Claude’s face blindness is also part of the prompt, which makes me wonder if the API-accessed models might more capable of working with faces than I had previously thought:
Claude always responds as if it is completely face blind. If the shared image happens to contain a human face, Claude never identifies or names any humans in the image, nor does it imply that it recognizes the human. […] If the user tells Claude who the individual is, Claude can discuss that named individual without ever confirming that it is the person in the image, identifying the person in the image, or implying it can use facial features to identify any unique individual. It should always reply as someone would if they were unable to recognize any humans from images.
It’s always fun to see parts of these prompts that clearly hint at annoying behavior in the base model that they’ve tried to correct!
Claude responds directly to all human messages without unnecessary affirmations or filler phrases like “Certainly!”, “Of course!”, “Absolutely!”, “Great!”, “Sure!”, etc. Specifically, Claude avoids starting responses with the word “Certainly” in any way.
Anthropic note that these prompts are for their user-facing products only – they aren’t used by the Claude models when accessed via their API.
Via @alexalbert__
Tags: prompt-engineering, anthropic, claude, generative-ai, ai, llms
AI Summary and Description: Yes
Summary: The text discusses the release notes for Anthropic’s chat-based language models (LLMs) and details their system prompts. This transparency is significant for developers and security professionals, as it outlines how the models handle controversial topics, process information, and engage with users. Understanding these aspects can enhance the oversight of AI and generative AI security.
Detailed Description:
The release notes from Anthropic highlight several critical points about their language models, particularly Claude 3 and its variants. The notable aspects include:
– **Enhanced Transparency**: Anthropic has started to publish the system prompts used in their user-facing chat-based LLMs. This effort aims to provide insight into the operational parameters of their models, which can improve transparency in AI deployment.

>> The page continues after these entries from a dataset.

(** ** Cancel, then resume *)

(** X10. Cancelling and resuming reopens any document whose retry
    budget is not exhausted, a completed or failed one included. For
    every state with [fix_loop.attempt <= fix_loop.max_attempts], in any
    phase, [requestTeamCancel] with the flag set (or omitted) followed by
    [transitionTeamPhase] to [team-plan] or [team-exec] returns [ok:
    true] with an active document in that phase, [completed_at] null and
    two entries appended to the original history; with the flag [false]
    the same resume is denied and returns the cancelled document. *)
Theorem cancel_then_resume s preserveForResume next why c c' :
  attempt (fix_loop s) ≤ max_attempts (fix_loop s) →
  next = team_plan ∨ next = team_exec →
  let s1 := run (requestTeamCancel s preserveForResume) c in
  let r := run (transitionTeamPhase s1 next why) c' in
  (preserveForResume ≠ Some false →
   ok r = true ∧ phase (state r) = next ∧ active (state r) = true ∧
   completed_at (state r) = None ∧
   ∃ e1 e2, entry_phase e1 = cancelled ∧ entry_phase e2 = next ∧
            phase_history (state r) = phase_history s ++ [e1; e2]) ∧
  (preserveForResume = Some false →
   r = mkResult false s1
         (Some "Cannot resume from cancelled: preserve_for_resume is not set")).
Proof.
  intros Hbudget Hnext. cbn zeta.
  set (s1 := run (requestTeamCancel s preserveForResume) c).
  assert (phase s1 = cancelled) as Hc by reflexivity.
  assert (next ∈ ALLOWED (phase s1)) as Hin.
  { rewrite Hc. apply isAllowedTransition_true. by destruct Hnext as [-> | ->]. }
  assert (next ≠ team_fix) as Hfix by (by destruct Hnext as [-> | ->]).
  assert (closes_session next = false) as Hopen by (by destruct Hnext as [-> | ->]).
  split.
  - intros Hflag.
    assert (preserve_for_resume (cancel s1) = true) as Hp.
    { cbn. destruct preserveForResume as [[] |]; done. }
    unfold run at 1 2 3 4 5. rewrite transition_resume by done.
    rewrite markTeamPhase_within.
    + cbn [fst ok state].
      rewrite mutated_phase, mutated_active, mutated_completed_at,
        mutated_history, Hopen.
      split_and!; try done.
      eexists _, _. split_and!; [| | cbn; rewrite <- app_assoc; reflexivity];
        reflexivity.
    + by apply resumed_not_noop.
    + unfold attempt_after. rewrite bool_decide_eq_false_2 by done. exact Hbudget.
  - intros ->. unfold run at 1. by rewrite transition_resume_denied.
Qed.

Lemma cancel_then_resume_witness :
  attempt (fix_loop (Sample.with_phase complete Sample.fresh)) ≤
    max_attempts (fix_loop (Sample.with_phase complete Sample.fresh)) ∧
  ok (run (transitionTeamPhase
             (run (requestTeamCancel (Sample.with_phase complete Sample.fresh) None)
                Sample.clock)
             team_plan None) Sample.clock) = true.
Proof.
  assert (attempt (fix_loop (Sample.with_phase complete Sample.fresh)) ≤
          max_attempts (fix_loop (Sample.with_phase complete Sample.fresh))) as Hb
    by (vm_compute; discriminate).
  split; [exact Hb |].
  assert (@None bool ≠ Some false) as Hflag by discriminate.
  exact (proj1 (proj1 (cancel_then_resume (Sample.with_phase complete Sample.fresh)
                         None team_plan None Sample.clock Sample.clock Hb
                         (or_introl eq_refl)) Hflag)).
Defined.

(** * Properties of the hook input normalization *)

Lemma normalizeHookInput_object safeParse raw :
  (normalizeHookInput safeParse (RawObject raw)).1 =
  passthrough (validated safeParse raw) ∪ mapped_fields (validated safeParse raw).
Proof. unfold normalizeHookInput, validated. by destruct (safeParse raw). Qed.

Lemma passthrough_lookup_mapped input k :
  k ∈ MAPPED_KEYS → passthrough input !! k = None.
Proof.
  intros Hk. unfold passthrough. apply map_lookup_filter_None.
  right. intros v _ [Hnot _]. by apply Hnot.
Qed.

Lemma passthrough_lookup_proto input : passthrough input !! "__proto__" = None.
Proof.
  unfold passthrough. apply map_lookup_filter_None.
  right. intros v _ (_ & Hne & _). by apply Hne.
Qed.

Lemma passthrough_lookup_other input k :
  k ∉ MAPPED_KEYS → k ≠ "__proto__" →
  passthrough input !! k =
  match input !! k with
  | Some v => if is_undefined v then None else Some v
  | None => None
  end.
Proof.
  intros Hk Hproto. unfold passthrough.
  destruct (input !! k) as [v |] eqn:E.
  - destruct (is_undefined v) eqn:U.
    + apply map_lookup_filter_None. right. intros v' Hv' (_ & _ & Hdef).
      cbn in Hdef. congruence.
    + apply map_lookup_filter_Some. by split_and!.
  - apply map_lookup_filter_None. by left.
Qed.

Lemma normalized_fields_are_mapped field sources :
  (field, sources) ∈ NORMALIZED → field ∈ MAPPED_KEYS.
Proof.
  intros H. unfold NORMALIZED in H.
  repeat (apply elem_of_cons in H as [[= -> _] | H];
          [apply (bool_decide_unpack _); by vm_compute |]).
  by apply elem_of_nil in H.
Qed.

Lemma coalesce_assoc a b c :
  coalesce (coalesce a b) c = coalesce a (coalesce b c).
Proof. by destruct a. Qed.

Lemma mapped_fields_lookup input field sources :
  (field, sources) ∈ NORMALIZED →
  mapped_fields input !! field = Some (first_defined input sources).
Proof.
  intros H. unfold NORMALIZED in H.
  repeat (apply elem_of_cons in H as [[= -> ->] | H];
          [unfold mapped_fields;
           repeat (rewrite lookup_insert_ne by discriminate);
           rewrite lookup_insert_eq; cbn [first_defined];
           by rewrite ?coalesce_assoc |]).
  by apply elem_of_nil in H.
Qed.

Lemma mapped_fields_lookup_other input k :
  k ∉ NORMALIZED.*1 → mapped_fields input !! k = None.
Proof.
  intros Hk. unfold mapped_fields.
  repeat (rewrite lookup_insert_ne;
          [| intros <-; apply Hk, (bool_decide_unpack _); by vm_compute]).
  apply lookup_empty.
Qed.

Lemma first_defined_head input k rest :
  get input k ≠ JsUndefined → get input k ≠ JsNull →
  first_defined input (k :: rest) = get input k.
Proof.
  intros Hu Hn. destruct rest as [| k' rest]; [done |].
  cbn [first_defined]. by destruct (get input k).
Qed.

Lemma first_defined_skip input k rest :
  rest ≠ [] → get input k = JsUndefined ∨ get input k = JsNull →
  first_defined input (k :: rest) = first_defined input rest.
Proof.
  intros Hrest Hk. destruct rest as [| k' rest]; [done |].
  cbn [first_defined]. by destruct Hk as [-> | ->].
Qed.

(** X11. The normalized fields are read snake_case first and nothing
    overrides them. For each of [sessionId], [toolName], [toolInput],
    [toolOutput], [directory], [prompt], [message] and [parts], the
    result of [normalizeHookInput] on an object holds the first of the
    field's sources (for [toolOutput]: [tool_response], [toolOutput],
    [toolResponse]) that is neither [undefined] nor [null], and the last
    source when there is none; an empty string or [false] in the
    snake_case field is taken, not skipped. The fields passed through by
    the spread never replace one of the eight. *)
Theorem normalized_fields_snake_case_first safeParse raw field sources :
  (field, sources) ∈ NORMALIZED →
  let input := validated safeParse raw in
  (normalizeHookInput safeParse (RawObject raw)).1 !! field =
    Some (first_defined input sources) ∧
  (∀ k rest, get input k ≠ JsUndefined → get input k ≠ JsNull →
             first_defined input (k :: rest) = get input k) ∧
  (∀ k rest, rest ≠ [] → get input k = JsUndefined ∨ get input k = JsNull →
             first_defined input (k :: rest) = first_defined input rest).
Proof.
  intros Hin. cbn zeta. split_and!.
  - rewrite normalizeHookInput_object, lookup_union_r.
    + by apply mapped_fields_lookup.
    + eapply passthrough_lookup_mapped, normalized_fields_are_mapped, Hin.
  - apply first_defined_head.
  - apply first_defined_skip.
Qed.
(** The row of the scenario as the specification prints it, with the
    amounts on three decimals, is not the row the script writes. *)
Lemma fill_order_scenario_three_decimals_refuted :
  bool_decide
    (new_rows [] (loop_body hive_assets rate_example fill_order_example)
     = [["2023-05-01 12:00:00"; "Trade"; "1.000"; "HIVE"; "0.500"; "HBD";
         ""; ""; "Hive Internal Market"; "Trade"]])
  = false.
Proof. vm_compute. reflexivity. Qed.

(** ** The conversion rate *)

Lemma get_insert_ne (op : dict) (key k s fallback : string) :
  key <> k -> get (<[key := s]> op) k fallback = get op k fallback.
Proof. intros H. unfold get. now rewrite lookup_insert_ne. Qed.

Lemma getitem_insert_ne (op : dict) (key k s : string) :
  key <> k -> getitem (<[key := s]> op) k = getitem op k.
Proof. intros H. unfold getitem. now rewrite lookup_insert_ne. Qed.

Lemma getitem_insert_eq (op : dict) (key s : string) :
  getitem (<[key := s]> op) key = Ok s.
Proof. unfold getitem. now rewrite lookup_insert_eq. Qed.

(** The timestamp of an operation reaches the first column of its rows
    and nothing else: with another timestamp the iteration ends the
    same way and writes the same rows but for that column. *)
Lemma timestamp_only_dates chain rate (op : dict) f s1 s2 t1 t2 :
  Datetime.strptime s1 = Ok t1 -> Datetime.strptime s2 = Ok t2 ->
  snd (loop_body chain rate (<["timestamp" := s1]> op) f)
  = snd (loop_body chain rate (<["timestamp" := s2]> op) f)
  /\ map (drop 1) (new_rows f (loop_body chain rate (<["timestamp" := s1]> op)))
     = map (drop 1) (new_rows f (loop_body chain rate (<["timestamp" := s2]> op))).
Proof.
  intros H1 H2. unfold new_rows, loop_body.
  rewrite !getitem_insert_eq. cbn [rbind]. rewrite H1, H2.
  rewrite !getitem_insert_ne, !get_insert_ne by discriminate.
  unfold bind, lift, when, writerow, ret.
  destruct (getitem op "type") as [ty|]; [|split; reflexivity].
  repeat case_match; simplify_eq; simpl; (split; [reflexivity|]);
    rewrite <- ?app_assoc, ?drop_app_length; reflexivity.
Qed.

(** C4: the rate is total vesting fund over total vesting shares,
    computed before the file is opened; the division goes through when
    the shares are greater than zero (with zero shares it raises and
    no file is written).  The whole loop runs with this one value:
    every call of [parse_amount] for VESTS multiplies by it, and the
    timestamp of an operation changes nothing in its rows but the
    first column. *)
Theorem conversion_rate_once chain (props : dict) (history : list dict)
    (text_fund text_shares : string) (fund shares : Beem.Amount)
    (total_vesting_fund_hive total_vesting_shares : Float64.float) :
  props !! "total_vesting_fund_hive" = Some text_fund ->
  Amount chain text_fund = Ok fund ->
  Beem.amount fund = Ok total_vesting_fund_hive ->
  props !! "total_vesting_shares" = Some text_shares ->
  Amount chain text_shares = Ok shares ->
  Beem.amount shares = Ok total_vesting_shares ->
  let conversion_rate :=
    SFdiv Float64.prec Float64.emax total_vesting_fund_hive total_vesting_shares in
  (Float64.gt0 total_vesting_shares = true ->
   init_conversion_rate chain props = Ok conversion_rate
   /\ exists rows r,
       main chain props history = (Some (header :: rows), r)
       /\ for_each (loop_body chain conversion_rate) history [header]
          = (header :: rows, r))
  /\ (Float64.is_zero total_vesting_shares = true ->
      init_conversion_rate chain props = Raise ZeroDivisionError
      /\ main chain props history = (None, Raise ZeroDivisionError))
  /\ (forall text v,
         parse_amount chain conversion_rate text true = Ok v ->
         exists a x, Amount chain text = Ok a /\ Beem.amount a = Ok x
                     /\ v = Float64.mul x conversion_rate)
  /\ (forall op f s1 s2 t1 t2,
         Datetime.strptime s1 = Ok t1 -> Datetime.strptime s2 = Ok t2 ->
         snd (loop_body chain conversion_rate (<["timestamp" := s1]> op) f)
         = snd (loop_body chain conversion_rate (<["timestamp" := s2]> op) f)
         /\ map (drop 1)
              (new_rows f (loop_body chain conversion_rate (<["timestamp" := s1]> op)))
            = map (drop 1)
                (new_rows f (loop_body chain conversion_rate (<["timestamp" := s2]> op)))).
Proof.
  intros Hf Haf HF Hs Has HS rate.
  assert (Hinit : init_conversion_rate chain props
                  = Float64.truediv total_vesting_fund_hive total_vesting_shares).
  { unfold init_conversion_rate.
    rewrite (getitem_ok _ _ _ Hf). cbn [rbind]. rewrite Haf. cbn [rbind].
    rewrite HF. cbn [rbind].
    rewrite (getitem_ok _ _ _ Hs). cbn [rbind]. rewrite Has. cbn [rbind].
    rewrite HS. reflexivity. }
  split; [|split; [|split]].
  - intros Hpos.
    assert (Hrate : init_conversion_rate chain props = Ok rate).
    { rewrite Hinit. unfold Float64.truediv.
      destruct total_vesting_shares; try discriminate Hpos; reflexivity. }
    split; [exact Hrate|].
    destruct (main_rows chain props history rate Hrate) as (rows & r & Hmain & Hloop & _).
    now exists rows, r.
  - intros Hzero.
    assert (Hrate : init_conversion_rate chain props = Raise ZeroDivisionError).
    { rewrite Hinit. unfold Float64.truediv. now rewrite Hzero. }
    split; [exact Hrate|]. unfold main. now rewrite Hrate.
  - intros text v Hv. exact (parse_amount_inv _ _ _ _ _ Hv).
  - intros op f s1 s2 t1 t2. apply timestamp_only_dates.
Qed.

Lemma conversion_rate_once_witness :
  init_conversion_rate hive_assets props_example
  = Ok (SFdiv Float64.prec Float64.emax
          (Float64.of_scaled false 190000000000 (-3))
          (Float64.of_scaled false 380000000000000000 (-6)))
  /\ Float64.repr (SFdiv Float64.prec Float64.emax
                     (Float64.of_scaled false 190000000000 (-3))
                     (Float64.of_scaled false 380000000000000000 (-6)))
     = "0.0005".
Proof.
  split; [|vm_compute; reflexivity].
  apply (conversion_rate_once hive_assets props_example [reward_example]
           "190000000.000 HIVE" "380000000000.000000 VESTS"
           (Beem.mk_Amount (Decimal.Finite false 190000000000 (-3)) "HIVE")
           (Beem.mk_Amount (Decimal.Finite false 380000000000000000 (-6)) "VESTS")
           (Float64.of_scaled false 190000000000 (-3))
           (Float64.of_scaled false 380000000000000000 (-6))
           eq_refl eq_refl eq_refl eq_refl eq_refl eq_refl).
  reflexivity.
Defined.

(** ** What the loop keeps, whatever the operations *)

(** An iteration only appends: the rows in the file stay as they are,
    and what the operation adds and how it ends do not depend on them. *)
Lemma loop_body_frame chain rate op f :
  loop_body chain rate op f
  = (f ++ rows_of chain rate op, outcome chain rate op).
Proof.
  unfold rows_of, outcome, loop_body, bind, lift, when, writerow, ret.
  repeat case_match; simplify_eq; simpl;
    rewrite <- ?app_assoc, ?app_nil_r; reflexivity.
Qed.

(** An iteration that raises has written nothing. *)
Lemma raised_no_rows chain rate op e :
  outcome chain rate op = Raise e -> rows_of chain rate op = [].
Proof.
  unfold outcome, rows_of. intros He.
  destruct (loop_body_iteration chain rate op []) as (rows & r & Hbody & Hiter).
  rewrite Hbody in *. simpl in *. subst r. now inversion Hiter.
Qed.

Lemma rows_of_at_most_three chain rate op :
  (List.length (rows_of chain rate op) <= 3)%nat.
Proof.
  unfold rows_of.
  destruct (loop_body_iteration chain rate op []) as (rows & r & Hbody & Hiter).
  rewrite Hbody. simpl. destruct Hiter; simpl; try lia.
  destruct (Float64.gt0 hive_amount), (Float64.gt0 hbd_amount),
    (Float64.gt0 vests_amount); simpl; lia.
Qed.

(** The loop, operation by operation: the rows of the operations that
    ran to their end, in the order of the history, and the first
    exception. *)
Lemma for_each_completed chain rate (ops : list dict) (f : file) :
  for_each (loop_body chain rate) ops f
  = (f ++ concat (map (rows_of chain rate) (completed chain rate ops)),
     first_raise chain rate ops).
Proof.
  revert f. induction ops as [|op ops IH]; intros f.
  - simpl. unfold ret. now rewrite app_nil_r.
  - simpl. unfold bind at 1. rewrite loop_body_frame.
    destruct (outcome chain rate op) as [[]|e] eqn:Hop.
    + rewrite IH. simpl. now rewrite <- app_assoc.
    + rewrite (raised_no_rows _ _ _ _ Hop). simpl. now rewrite !app_nil_r.
Qed.
(** X23 on the two-motor bus of the fixture, with registers that read 2048
    and the Enter key pressed in the second round. *)
Lemma X23_recorded_ranges_bracket_start_witness :
  let b := Fixture.arm (Fixture.wire true (Fixture.always (0, 0)) 2048) in
  ∃ mins maxes b',
    record_ranges_of_motion 5 (λ k, bool_decide (k = 1%nat)) MotorsNone true b
    = (Ok (Some (mins, maxes)), b')
    ∧ ∃ l start b1 positions b2,
        sync_read "Present_Position" (MotorsList l) false 0 b = (Ok start, b1)
        ∧ sync_read "Present_Position" (MotorsList l) false 0 b1 = (Ok positions, b2)
        ∧ ranges_ok start mins maxes.
Proof.
  intros b.
  destruct (record_ranges_of_motion 5 (λ k, bool_decide (k = 1%nat)) MotorsNone true b)
    as [[[[mins maxes]|]|e] b'] eqn:Hrun.
  - exists mins, maxes, b'. split; [reflexivity|].
    exact (@X23_recorded_ranges_bracket_start float Binary64.binary64 Fixture.overrides
             b b' 5 _ MotorsNone true mins maxes Hrun).
  - vm_compute in Hrun. discriminate Hrun.
  - vm_compute in Hrun. discriminate Hrun.
Defined.

(** ** Registers that the control tables do not have *)

Lemma quiet_bind_raises {A B : Type} (m : M A) (f : A → M B) (b : MotorsBus) :
  quiet m →
  (∀ a b1, cls b1 = cls b → transport b1 = transport b → raises_silently (f a) b1) →
  raises_silently (m ≫= f) b.
Proof.
  intros Hm Hf. unfold raises_silently, mbind, M_bind.
  destruct (Hm b) as [Hcls Ht]. destruct (m b) as [[a|e] b1]; cbn [snd] in *.
  - destruct (Hf a b1 Hcls Ht) as (e & b' & -> & Hcls' & Ht').
    exists e, b'. split_and!; [done | congruence | congruence].
  - by exists e, b1.
Qed.

Lemma quiet_bind {A B : Type} (m : M A) (f : A → M B) :
  quiet m → (∀ a, quiet (f a)) → quiet (m ≫= f).
Proof.
  intros Hm Hf b. unfold mbind, M_bind.
  destruct (Hm b) as [Hcls Ht]. destruct (m b) as [[a|e] b1]; cbn [snd] in *; [|done].
  destruct (Hf a b1) as [Hcls' Ht']. split; congruence.
Qed.

Lemma quiet_pure {A : Type} (f : MotorsBus → Result A) : quiet (λ b, (f b, b)).
Proof. by intros b. Qed.

Lemma quiet_ret {A : Type} (a : A) : quiet (mret a).
Proof. by intros b. Qed.

Lemma quiet_raise {A : Type} (e : Exn) : quiet (raise e : M A).
Proof. by intros b. Qed.

Lemma raise_raises_silently {A : Type} (e : Exn) (b : MotorsBus) :
  raises_silently (raise e : M A) b.
Proof. by exists e, b. Qed.

Lemma get_address_missing (b b1 : MotorsBus) (data_name model : string) :
  register_missing b data_name → cls b1 = cls b →
  ∃ e, get_address (model_ctrl_table (cls b1)) model data_name = Raise e.
Proof.
  intros Hmissing ->. unfold get_address, get_ctrl_table, mbind, Result_bind.
  destruct (model_ctrl_table (cls b) !! model) as [t|] eqn:Ht; [|by eexists].
  rewrite (Hmissing model t Ht). by eexists.
Qed.

Lemma assert_same_address_missing (b b1 : MotorsBus) (data_name : string)
    (models : list string) :
  register_missing b data_name → cls b1 = cls b →
  ∃ e, assert_same_address (model_ctrl_table (cls b1)) models data_name = Raise e.
Proof.
  intros Hmissing Hcls. destruct models as [|model models]; [by eexists|].
  unfold assert_same_address. cbn [all_addresses].
  destruct (get_address_missing b b1 data_name model Hmissing Hcls) as [e ->].
  by exists e.
Qed.

Section missing_register.
Context {F : Type} `{PyFloat F} `{Overrides F}.

Lemma quiet__has_different_ctrl_tables : quiet _has_different_ctrl_tables.
Proof.
  intros b. unfold _has_different_ctrl_tables.
  destruct (_has_different_ctrl_tables_cache b); [done|].
  by destruct (_has_different_ctrl_tables_body b).
Qed.

Lemma quiet_models_of (motor_ids : list Z) : quiet (models_of motor_ids).
Proof.
  induction motor_ids as [|id_ rest IH]; cbn [models_of]; [apply quiet_ret|].
  apply quiet_bind; [apply quiet_pure|]. intros model.
  apply quiet_bind; [exact IH|]. intros ms. apply quiet_ret.
Qed.

Lemma quiet_id_key_map_for (motors_ : MotorsArg) : quiet (id_key_map_for motors_).
Proof. intros b. by rewrite id_key_map_for_state. Qed.

Lemma quiet_ids_values_for (values : ValuesArg F) : quiet (ids_values_for values).
Proof.
  intros b. destruct values as [[n|x]|d]; cbn [ids_values_for]; try done.
  by rewrite ids_values_of_state.
Qed.

Lemma gets_bind_raises {A B : Type} (g : MotorsBus → A) (f : A → M B) (b : MotorsBus) :
  raises_silently (f (g b)) b → raises_silently (gets g ≫= f) b.
Proof. intros Hf. exact Hf. Qed.

Lemma lift_raise_raises {A B : Type} (r : Result A) (f : A → M B) (b : MotorsBus) (e : Exn) :
  r = Raise e → raises_silently (lift r ≫= f) b.
Proof. intros ->. by exists e, b. Qed.

(** From the lookup of the address on. *)
Lemma address_lookup_raises {A : Type} (b b1 : MotorsBus) (data_name model : string)
    (rest : Z * Z → M A) :
  register_missing b data_name → cls b1 = cls b →
  raises_silently
    (tbl ← gets (λ b, model_ctrl_table (cls b));
     ab ← lift (get_address tbl model data_name);
     rest ab) b1.
Proof.
  intros Hmissing Hcls. apply gets_bind_raises.
  destruct (get_address_missing b b1 data_name model Hmissing Hcls) as [e He].
  by apply (lift_raise_raises _ _ _ e).
Qed.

– **Handling Controversial Topics**:
– The models are programmed to assist with tasks reflecting various viewpoints without pushing their own opinions.
– When confronting sensitive or controversial subjects, Claude presents the information clearly while refraining from labeling the topic as sensitive or making claims of objectivity.
– **Step-by-Step Processing**:
– The models implement a “chain of thought” approach, allowing Claude to methodically work through problems, such as math or logic challenges, before offering solutions. This is a desirable feature for users needing reliability and accuracy.
– **Mitigating Bias in Recognition**:
– Claude is designed to operate under “face blindness,” meaning it does not identify individuals from images. This approach minimizes potential privacy issues, as the model avoids recognizing or implying knowledge about human faces, protecting users’ confidentiality.
– **Direct Communication Style**:
– Claude eschews unnecessary affirmations or filler phrases, leading to more straightforward and efficient interactions, enhancing the user experience.
– **Separation of User-Facing Products and APIs**:
– The prompts described are specific to user-facing products and do not apply to API-accessed models, which may open the door to different functionalities when accessing the LLMs through APIs.
In summary, this detailed breakdown by Anthropic offers crucial insights regarding the operational protocols of their LLMs, which are fundamental for AI security, ethics, and compliance professionals. By understanding these elements, stakeholders can better assess risks, ensure compliance with ethical standards, and enhance the security measures associated with deploying generative AI technologies.